Short-term polyuria during the recovery period after renal failure in the vast majority does not require any intervention and stops on its own. In the case of psychogenic polydipsia, the patient is referred to a psychotherapist. In diabetes, one of the main conditions for successful therapy is the observance of a low-carbohydrate diet. First of all, easily digestible carbohydrates are limited - chocolate, pastries, cakes. Preference is given to whole grain products (buckwheat, oatmeal).

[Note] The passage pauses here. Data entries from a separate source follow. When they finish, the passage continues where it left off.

Lemma fit_power_law (lags : list Z) (K alpha : R) (l1 l2 : Z) :
  (forall l, In l lags -> (1 <= l)%Z) ->
  In l1 lags -> In l2 lags -> l1 <> l2 ->
  (0 < K)%R ->
  calculate_diffusion_coefficient
    lags (map Fin (map (fun l => (K * Rpower (IZR l) alpha)%R) lags))
  = Ok (Fin (K / 4), Fin alpha, [Fin alpha; Fin (ln K)]).
Proof.
  intros Hl H1 H2 Hne HK.
  set (ms := map (fun l => (K * Rpower (IZR l) alpha)%R) lags).
  assert (Hms : forall m, In m ms -> (0 < m)%R).
  { intros m Hm. unfold ms in Hm. apply in_map_iff in Hm as (l & <- & Hin).
    apply Rmult_lt_0_compat; [assumption|]. unfold Rpower. apply exp_pos. }
  rewrite (calculate_diffusion_coefficient_fin lags ms l1 l2);
    [ | unfold ms; now rewrite length_map | assumption .. ].
  cbv zeta.
  set (xs := map (fun l => ln (IZR l)) lags).
  set (ys := map ln ms).
  assert (Hls : least_squares xs ys alpha (ln K)).
  { unfold xs, ys, ms. rewrite map_map.
    apply (least_squares_exact Z
             (fun l => ln (IZR l))
             (fun l => ln (K * Rpower (IZR l) alpha))).
    intros l Hin. apply ln_power_law; [assumption|].
    apply (IZR_lt 0). specialize (Hl l Hin). lia. }
  destruct (ols_least_squares xs ys (ln (IZR l1)) (ln (IZR l2)))
    as [_ Huniq].
  - unfold xs, ys, ms. now rewrite !length_map.
  - unfold xs. now apply (in_map (fun l => ln (IZR l))).
  - unfold xs. now apply (in_map (fun l => ln (IZR l))).
  - apply ln_lag_injective; auto.
  - destruct (Huniq alpha (ln K) Hls) as [<- <-].
    rewrite exp_ln by assumption. reflexivity.
Qed.

(** X7.  The fitter recovers an exact power law: for positive integer
    lags with at least two distinct values and the MSD series
    [K * lag^alpha] with [K > 0], it returns the slope [alpha], the
    intercept [log K] and the diffusion coefficient [K / 4]. *)
Theorem X7_power_law_recovered :
  forall (lags : list Z) (K alpha : R),
    (forall l, In l lags -> (1 <= l)%Z) ->
    (exists l1 l2, In l1 lags /\ In l2 lags /\ l1 <> l2) ->
    (0 < K)%R ->
    calculate_diffusion_coefficient
      lags (map Fin (map (fun l => (K * Rpower (IZR l) alpha)%R) lags))
    = Ok (Fin (K / 4), Fin alpha, [Fin alpha; Fin (ln K)]).
Proof.
  intros lags K alpha Hl (l1 & l2 & H1 & H2 & Hne) HK.
  now apply (fit_power_law lags K alpha l1 l2).
Qed.

(** Normal diffusion with coefficient 3: MSD [= 12 * lag]. *)
Lemma X7_witness :
  calculate_diffusion_coefficient
    [1; 2; 3]%Z (map Fin (map (fun l => (12 * Rpower (IZR l) 1)%R) [1; 2; 3]%Z))
  = Ok (Fin (12 / 4), Fin 1, [Fin 1; Fin (ln 12)]).
Proof.
  apply X7_power_law_recovered.
  - intros l [<- | [<- | [<- | []]]]; lia.
  - exists 1%Z, 2%Z. simpl. repeat split; auto. discriminate.
  - lra.
Defined.

(** ** The fitter on malformed input *)

(** X8.  With no lags at all, or with lags and MSD values of different
    lengths, the fitter ends in the [TypeError] of [np.polyfit]. *)
Theorem X8_fit_type_error :
  forall (lags : list Z) (msd : list float64),
    lags = [] \/ length lags <> length msd ->
    calculate_diffusion_coefficient lags msd = Raise TypeError.
Proof.
  intros lags msd H. unfold calculate_diffusion_coefficient, np.polyfit1.
  destruct lags as [|l lags]; [reflexivity|].
  destruct H as [H | H]; [discriminate|].
  cbn [np.asfloat np.log map].
  match goal with
  | |- context [(?p =? ?q)%nat] => destruct (p =? q) eqn:E
  end; [|reflexivity].
  exfalso. apply Nat.eqb_eq in E. apply H.
  unfold np.log in E. cbn [length] in *. now rewrite !length_map in E.
Qed.

Lemma X8_witness :
  calculate_diffusion_coefficient [1; 2]%Z [Fin 1] = Raise TypeError.
Proof.
  apply X8_fit_type_error. right. simpl. lia.
Defined.

(** ** From a walk at constant velocity to the fit *)

Lemma lag_series_from_2 (m : nat) :
  2 <= m -> In 1%Z (lag_series m) /\ In 2%Z (lag_series m).
Proof.
  intros Hm. unfold lag_series. split.
  - apply (in_map Z.of_nat _ 1). apply in_seq. lia.
  - apply (in_map Z.of_nat _ 2). apply in_seq. lia.
Qed.

Lemma lag_series_positive (m : nat) (l : Z) :
  In l (lag_series m) -> (1 <= l)%Z.
Proof.
  unfold lag_series. intros H.
  apply in_map_iff in H as (k & <- & Hk). apply in_seq in Hk. lia.
Qed.

Lemma Rpower_2 (x : R) : (0 < x)%R -> Rpower x 2 = (x * x)%R.
Proof.
  intros Hx. replace 2%R with (INR 2) by (simpl; lra).
  rewrite Rpower_pow by assumption. simpl. ring.
Qed.
(** X16: classifying the same buffer a second time changes nothing and
    reports nothing, whatever its length. *)
Theorem autodetect_idempotent (this : HIDProvider) (buf : ByteArray) :
  autodetectConnectionType (fst (autodetectConnectionType this buf)) buf
  = (fst (autodetectConnectionType this buf), []).
Proof.
  rewrite (surjective_pairing
             (autodetectConnectionType
                (fst (autodetectConnectionType this buf)) buf)).
  rewrite autodetect_errors, !autodetect_state. cbn [device wireless buffer
    unknownDevice oldFirmware].
  destruct (unknownDevice this), (recognized buf); reflexivity.
Qed.

(** X17: [reset] undoes whatever the classifier and the overrides did:
    resetting after any sequence of buffers, or after [setWired] or
    [setWireless], gives the state that resetting at once gives, with no
    device, no buffer, an undefined wireless state and a clear flag; only
    the old-firmware switch is kept. *)
Theorem reset_forgets_classification (this : HIDProvider)
    (bufs : list ByteArray) :
  reset (fst (autodetectAll this bufs)) = reset this
  /\ reset (setWired this) = reset this
  /\ reset (setWireless this) = reset this
  /\ reset (reset this) = reset this
  /\ reset this
     = {| device := None; wireless := None; buffer := None;
          unknownDevice := false; oldFirmware := oldFirmware this |}.
Proof.
  split; [| repeat split; reflexivity].
  unfold reset.
  destruct (autodetectAll_frame bufs this) as (_ & _ & Hold).
  rewrite Hold. reflexivity.
Qed.

(** * What a report's bytes contribute to the snapshot *)

Lemma increasing_injective (f : Z -> float) (a b : Z) :
  (forall a b, 0 <= a -> a < b -> b <= 255 ->
               (f a <? f b)%float = true) ->
  0 <= a <= 255 -> 0 <= b <= 255 -> f a = f b -> a = b.
Proof.
  intros Hinc Ha Hb Heq.
  destruct (Z.lt_trichotomy a b) as [Hlt | [Heqab | Hgt]]; [| exact Heqab |].
  - pose proof (Hinc a b ltac:(lia) Hlt ltac:(lia)) as H.
    rewrite Heq, ltb_irrefl in H. discriminate.
  - pose proof (Hinc b a ltac:(lia) Hgt ltac:(lia)) as H.
    rewrite Heq, ltb_irrefl in H. discriminate.
Qed.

For conservative treatment, the following drugs are used:

  • Insulin and hypoglycemic drugs . Insulin is prescribed for type 1 diabetes, hypoglycemic agents (metformin, glibenclamide) - for type 2 diabetes. If the patient is already receiving insulin injections or taking hypoglycemic agents, their dosage should be adjusted to achieve compensation for diabetes mellitus (normalization of glucose levels, target hemoglobin level).
  • Desmopressin. This drug is a synthetic analogue of vasopressin. It is used as hormone replacement therapy for the treatment of the central form of diabetes insipidus.
  • Hydrochlorothiazide. Despite the fact that this remedy is a diuretic, it is able to reduce the excretion of water in the urine. To enhance the implementation of this effect, the patient should limit the intake of table salt.
  • NSAIDs. Non-steroidal anti-inflammatory drugs (ibuprofen, indomethacin) suppress the production of prostaglandins in the kidneys. This, in turn, enhances the effect of antidiuretic hormone on the renal tubules.

Surgery

In severe clinical situations, for example, with prolonged decompensation of diabetes, the presence of morbid obesity, it is not possible to achieve normalization of blood glucose levels by conservative methods. Such patients are indicated for bariatric surgical interventions - this is gastric bypass, gastric banding. If NSD is caused by a craniopharyngioma, it is surgically removed by radical surgery or by aspiration and drainage of cystic cavities.

Forecast

Polyuria necessarily requires a visit to the doctor, as it may indicate the presence of a serious illness. Ignoring this symptom often leads to adverse consequences. The occurrence of polyuria in patients with already diagnosed pathology (diabetes or diabetes insipidus) dictates the need for an urgent change in therapy tactics.